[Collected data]
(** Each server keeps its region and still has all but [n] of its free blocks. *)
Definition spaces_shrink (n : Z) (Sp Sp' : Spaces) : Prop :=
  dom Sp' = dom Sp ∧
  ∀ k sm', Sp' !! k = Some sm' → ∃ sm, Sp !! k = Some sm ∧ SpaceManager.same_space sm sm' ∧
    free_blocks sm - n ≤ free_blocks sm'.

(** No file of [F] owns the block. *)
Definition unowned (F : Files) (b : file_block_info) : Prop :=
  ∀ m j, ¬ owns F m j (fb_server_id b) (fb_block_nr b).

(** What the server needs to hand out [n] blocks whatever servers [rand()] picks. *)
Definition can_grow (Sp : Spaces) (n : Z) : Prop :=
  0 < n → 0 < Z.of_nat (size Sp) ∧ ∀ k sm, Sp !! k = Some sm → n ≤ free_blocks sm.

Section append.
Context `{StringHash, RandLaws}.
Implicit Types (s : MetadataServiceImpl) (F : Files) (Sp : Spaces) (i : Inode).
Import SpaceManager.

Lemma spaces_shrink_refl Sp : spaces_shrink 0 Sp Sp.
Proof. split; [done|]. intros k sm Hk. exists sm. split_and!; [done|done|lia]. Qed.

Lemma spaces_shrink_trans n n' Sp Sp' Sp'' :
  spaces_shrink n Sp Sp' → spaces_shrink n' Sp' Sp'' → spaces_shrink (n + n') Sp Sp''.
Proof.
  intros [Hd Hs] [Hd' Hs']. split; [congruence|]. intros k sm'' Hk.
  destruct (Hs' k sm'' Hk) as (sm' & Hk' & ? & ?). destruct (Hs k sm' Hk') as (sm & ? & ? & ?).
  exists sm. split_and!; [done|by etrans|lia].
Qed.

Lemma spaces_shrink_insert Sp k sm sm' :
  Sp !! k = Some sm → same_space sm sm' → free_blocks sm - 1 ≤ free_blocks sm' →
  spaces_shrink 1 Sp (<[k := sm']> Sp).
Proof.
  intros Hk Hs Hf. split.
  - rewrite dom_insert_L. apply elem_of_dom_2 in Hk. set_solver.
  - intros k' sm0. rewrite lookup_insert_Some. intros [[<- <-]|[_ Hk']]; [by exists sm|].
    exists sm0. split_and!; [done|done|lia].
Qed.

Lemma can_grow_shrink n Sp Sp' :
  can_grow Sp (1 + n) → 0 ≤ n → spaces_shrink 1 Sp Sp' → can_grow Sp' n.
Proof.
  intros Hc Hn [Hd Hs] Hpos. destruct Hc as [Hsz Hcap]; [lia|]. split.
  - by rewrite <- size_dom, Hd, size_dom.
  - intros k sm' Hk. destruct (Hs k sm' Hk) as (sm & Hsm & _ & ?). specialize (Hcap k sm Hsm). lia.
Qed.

__Exercise aim__
Copy each line above that contains the word "Hcap".

__Exercise response__
  intros Hc Hn [Hd Hs] Hpos. destruct Hc as [Hsz Hcap]; [lia|]. split.
  - intros k sm' Hk. destruct (Hs k sm' Hk) as (sm & Hsm & _ & ?). specialize (Hcap k sm Hsm). lia.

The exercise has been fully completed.